September 18, 2002
Tony Blair today used a pre-conference speech to promise to "redistribute power, wealth and opportunity" to combat poverty and deliver public services. He repeated his government's goal of abolishing child poverty in a generation, and lifting youngsters out of circumstances where they might turn to crime. Speaking at an east London school, it was one of the first times the prime minister has used the word "redistribute" unprompted - it was previously a taboo expression in New Labour.
However, critics noted Mr Blair's seemingly "old Labour" speech comes before a tricky party conference, with party delegates angry at both Mr Blair's enthusiasm to back the US president, George Bush, over Iraq, and the government's plans for further private involvement in the public sector.
Mr Blair, launching the government's fourth annual poverty report at the Anne Tayler sure start centre in east London, said: "Our goal is a Britain in which nobody is left behind, in which people can go as far as they have the talent to go, in which we achieve true equality - equal status and equal opportunity rather than equality of outcome.
"It must be a Britain in which we continue to redistribute power, wealth and opportunity to the many not the few, to combat poverty and social exclusion, to deliver public services people can trust and take down the barriers that hold people back."
Mr Blair said today's report showed the government was making progress in tackling poverty. He stressed: "Poverty is multi-dimensional. It is not only about money. It is also about jobs, access to public services, environment and ambition. It is about education, housing, the local environment, training, jobs, your home and family life, being free from crime and drugs. So our vision for addressing child poverty is an all-encompassing one, one which straddles income, public services and jobs."
The prime minister said that since 1997 there were now 1.5 million more people in work; 250,000 fewer children growing up in homes where no one has a job; 1.4 million fewer children living in absolute poverty and more than 500,000 fewer living in relative poverty. "But there is much more to do. Our aim is, and remains, to abolish child poverty in a generation, so that in time all can share in the nation's rising prosperity," said Mr Blair. "Today's welfare state should not be a top-down paternalistic act of charity, a handout. It should be based on mutual responsibility, our rights and our duties: our right to a decent start in life, our duty to make the most of it and in any case to abide by the rules and laws of the society that we live in."

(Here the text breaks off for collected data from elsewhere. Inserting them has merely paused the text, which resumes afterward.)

(** * cmlutils: the project entry points (export, import, runtime catalog)

    A shallow embedding of [cmlutils/project_entrypoint.py].  The three
    commands of that file sequence calls into collaborators (the project
    exporter and importer, the validators, the configuration parser, the
    remote API).  The commands are embedded as programs of a small monad with
    exceptions, one mutable local and a log of the calls made; the
    collaborators are the fields of a type class, so that every theorem holds
    for every implementation of them. *)

From stdpp Require Import base gmap strings list.
From Stdlib Require Import ZArith Lia Ascii.

(** ** Data *)

(** A JSON value, as [json.load] produces it (numbers kept integral). *)
#[warnings="-register-all"]
Inductive json :=
| JNull
| JBool (b : bool)
| JNum (z : Z)
| JStr (s : string)
| JArr (l : list json)
| JObj (l : list (string * json)).

(** The exceptions the entry points raise themselves or tell apart, and one
    constructor for whatever else a collaborator raises. *)
Inductive exn :=
| RuntimeError (args : list string)
| KeyError (key : string)
| NoOptionError (option section : string)
| NoSectionError (section : string)
| SystemExit
| OtherError (what : string).

(** What a call into a collaborator gives back. *)
Inductive result (A : Type) :=
| Ok (a : A)
| Err (e : exn).
Arguments Ok {A} a.
Arguments Err {A} e.

(** Modelled from the spec: [cmlutils.script_models.ValidationResponseStatus]
    is not part of the sources at hand; the spec gives a validation result
    the two statuses PASSED and FAILED and a message. *)
Inductive ValidationResponseStatus := PASSED | FAILED.

Record ValidationResponse := {
  validation_status : ValidationResponseStatus;
  validation_msg : string
}.

Definition is_FAILED (s : ValidationResponseStatus) : bool :=
  match s with FAILED => true | PASSED => false end.

(** One page of the runtime listing: a non-empty mapping in which either key
    may be missing ([None]), read with [response.get(key, default)]. *)
Record page := {
  pg_runtimes : option (list json);
  pg_next_page_token : option string
}.

(** Keyword arguments of [ProjectExporter(...)]. *)
Record exporter_args := {
  ex_host : string;
  ex_username : string;
  ex_project_name : string;
  ex_api_key : string;
  ex_top_level_dir : string;
  ex_ca_path : string;
  ex_project_slug : option string;
  ex_owner_type : option string
}.

(** Keyword arguments of [ProjectImporter(...)].  The user name is a JSON
    value: the import takes it from the metadata document when that has a
    ["team_name"]. *)
Record importer_args := {
  im_host : string;
  im_username : json;
  im_project_name : string;
  im_api_key : string;
  im_top_level_dir : string;
  im_ca_path : string;
  im_project_slug : option string
}.
(** [func (m * mailer) run() error]: the receiver after the call, what the call did, and
    the world after it. *)
Definition run (m : mailer TS E) (w : World TS)
  : mailer TS E * outcome (option (error E)) * World TS :=
  match mailer_ok m with
  | Some err => (m, Returned (Some err), w)
  | None =>
    let m1 := normalize m in
    match reslice (destinations m1) (start (checkpoint m1)) (end_ (checkpoint m1)) with
    | None => (m1, Panicked "slice bounds out of range", w)
    | Some s =>
      let '(err, w1) := send_loop m1 (elems s) w in
      (m1, Returned err, w1)
    end
  end.
End Engine.

(** ** Contact resolution *)

(** Modelled from the spec: [bmail.MailerDestination] is declared in the
    [mail] package; the descriptor carries an account id, a possibly-null
    serialized contact blob and the derived email string. *)
Record MailerDestination : Type := mkDest {
  ID : Z;
  Contact : option string;
  Email : string
}.

(** [dbSelector]: [SelectOne(holder, query, args...)] fills the holder and
    returns an error or nil; [id] is the value bound to [:id]. *)
Record dbSelector (DB E : Type) : Type := mkSelector {
  SelectOne : DB → MailerDestination → string → Z
              → DB * (MailerDestination * option (error E))
}.
Arguments mkSelector {DB E} SelectOne.
Arguments SelectOne {DB E} _ _ _ _ _.

(** The query text of [updateEmail]. *)
Definition registrationQuery : string :=
  "SELECT id, contact
		FROM registrations
		WHERE contact != 'null' AND id = :id;".

(** [sort.Strings]: increasing order for Go's [<] on strings, which compares
    byte by byte. *)
Definition sort_Strings (l : list string) : list string := merge_sort String.le l.
(** * NoScreen backend: session completion, statistics and schedules

  A shallow embedding of the request handlers of [server.py] together with
  the parts of the Python runtime they rely on ([datetime], binary64
  floats, [bson.ObjectId]) and of the three MongoDB collections they read
  and write.  Handlers are state-passing functions over a [db] record;
  what the handler reads from its environment (the clock of
  [datetime.utcnow()], the identifier the driver generates for an inserted
  document, the draw of [random.choice]) is an explicit argument.  A
  collection is the list of its documents in storage order, each kept as
  the handler handed it to the driver. *)

From Stdlib Require Import ZArith Floats Ascii String.
From stdpp Require Import base option list strings.

Open Scope Z_scope.

(** ** Python's [datetime] *)

Module Datetime.

(** A naive [datetime.datetime]: the handlers only build them with
    [datetime.utcnow()]. *)
Record datetime := mk_datetime {
  year : Z; month : Z; day : Z;
  hour : Z; minute : Z; second : Z; microsecond : Z
}.

#[global] Instance datetime_eq_dec : EqDecision datetime.
Proof. solve_decision. Defined.

Definition is_leap (y : Z) : bool :=
  (y mod 4 =? 0) && (negb (y mod 100 =? 0) || (y mod 400 =? 0)).

Definition days_before_year (y : Z) : Z :=
  let y' := y - 1 in y' * 365 + y' / 4 - y' / 100 + y' / 400.

(** [_DAYS_BEFORE_MONTH] of the standard library. *)
Definition DAYS_BEFORE_MONTH (m : Z) : Z :=
  match m with
  | 1 => 0 | 2 => 31 | 3 => 59 | 4 => 90 | 5 => 120 | 6 => 151
  | 7 => 181 | 8 => 212 | 9 => 243 | 10 => 273 | 11 => 304 | 12 => 334
  | _ => 0
  end.

Definition days_before_month (y m : Z) : Z :=
  DAYS_BEFORE_MONTH m + (if (2 <? m) && is_leap y then 1 else 0).

(** [date.toordinal()]: 1 is 0001-01-01, a Monday. *)
Definition toordinal (t : datetime) : Z :=
  days_before_year (year t) + days_before_month (year t) (month t) + day t.

(** [date.weekday()]: 0 is Monday, 6 is Sunday. *)
Definition weekday (t : datetime) : Z := (toordinal t + 6) mod 7.

(** [(a.date() - b.date()).days] *)
Definition date_diff_days (a b : datetime) : Z := toordinal a - toordinal b.

Definition seconds_of_day (t : datetime) : Z :=
  second t + minute t * 60 + hour t * 3600.

(** [a - b] as a [timedelta], held as its total number of microseconds
    (normalising a timedelta to days, seconds and microseconds keeps that
    number). *)
Definition sub_microseconds (a b : datetime) : Z :=
  ((toordinal a - toordinal b) * 86400 + (seconds_of_day a - seconds_of_day b))
  * 1000000 + (microsecond a - microsecond b).

End Datetime.
Export Datetime.

(** ** Python floats *)

Module PyFloat.

(** [float(n)] for an [int]: exact below 2^53 in absolute value and
    rounded to nearest below 2^63, which bounds what the handlers convert
    (the microseconds between two datetimes stay below 2^59). *)
Definition float_of_int (z : Z) : float :=
  match z with
  | Z0 => 0%float
  | Zpos _ => of_uint63 (Uint63.of_Z z)
  | Zneg p => (- of_uint63 (Uint63.of_Z (Zpos p)))%float
  end.

(** [timedelta.total_seconds()]: the microseconds over [10**6], a true
    division of two [int]s.  Both convert exactly for spans shorter than
    2^53 microseconds (285 years), where it is this float division. *)
Definition total_seconds (us : Z) : float :=
  (float_of_int us / float_of_int 1000000)%float.

Definition zeros7 : list float := replicate 7 0%float.

(** Python's [==] on floats. *)
Definition float_eq (x y : float) : Prop := PrimFloat.eqb x y = true.

(** [z + x1 + x2 + ... + xn], added left to right as the handler
    accumulates them. *)
Definition float_sum (z : float) (l : list float) : float :=
  fold_left PrimFloat.add l z.

(** [x1 + x2 + ... + xn]; the empty sum is [0.0]. *)
Definition sum_hours (l : list float) : float :=
  match l with
  | [] => 0%float
  | x :: l' => float_sum x l'
  end.

(** Not a NaN. *)
Definition is_number (x : spec_float) : Prop := x <> S754_nan.

(** Not negative, the sign of a zero included. *)
Definition sign_clear (x : spec_float) : Prop :=
  match x with
  | S754_zero s | S754_infinity s | S754_finite s _ _ => s = false
  | S754_nan => True
  end.

End PyFloat.
Export PyFloat.

(** ** [bson.ObjectId] *)

Module Bson.

(** Twelve bytes once validated; shorter values can come out of a
    24-character string that holds white space (see [fromhex]). *)
Definition ObjectId := list N.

The prime minister stressed new rules would require everybody on benefit and out of work to attend "a work-focused interview" to help them into a job or training programme. "The range of options is broad. But everyone coming on to benefits will have to consider them with us. And those who opt to help themselves by taking a job will be rewarded." Mr Blair said the sure start programme was aimed at helping the youngest children in the poorest neighbourhoods and said 800 new children's centres - which combine learning with childcare services - would be set up "one in every disadvantaged area".
They would provide "early years education, parenting and family support, health services - a range of quality services all in one place". He continued: "In this way we will help lone parents, many of whom live in the poorest parts of the country, access jobs, and at the same time, address child poverty in the round. And we know it works. Working with children and their families from the earliest stages helps us address the long-term problems, the problems of unemployment, of dislocation and crime."
Mr Blair repeated his "tough on crime, tough on the causes of crime" slogan and detailed measures the government had taken to crack down on offenders. He added: "But tough also on the causes of crime - poverty key among them. At the same time as we toughen the criminal justice system, it is crucial to address poverty, social exclusion, unemployment, lack of education, the sense of hopelessness that is so often the breeding ground for crimes among our young people. I am not saying that every young person who grows up poor will turn to crime. But they are significantly more at risk of doing so. We need to do everything we can to help them choose a different path. Though a lot remains to be done, we have already achieved a significant reduction on street crime."
He continued: "Britain is now the fourth largest economy in the world. We have a strong economic base and record levels of employment. I believe that ensuring everyone shares in this rising prosperity is a realistic goal and we should be judged upon it. Our objectives are clear and simple: to improve people's daily lives, to give them and their children chances they would never have had, to make sure that every child of the next generation has the opportunity to flourish, regardless of where they were born, where they grow up, where they are educated. The goal of social justice remains the same, but the means of getting there is very different. Working together and mutual responsibility have to be the foundation of lasting progress and change."
The Liberal Democrat Treasury spokesman, Ed Davey, said: "Despite Gordon Brown's tweaking, inequality in Britain remains similar to under the Tories. Pre-conference grandstanding to Old Labour sensibilities is not a substitute for openness and honesty with the British people. If the chancellor does plan tax increases, it is up to him to set them out in his autumn statement."
The shadow chancellor, Michael Howard, accused the prime minister of wanting to "pile on yet more tax increases". He said: "The way to tackle poverty of all kinds is not by stifling the enterprise economy through rules and regulations and making everybody less well off through higher taxes. We need instead to create more ladders of opportunity to enable people to escape from poverty. That is achieved through a low-tax, dynamic economy."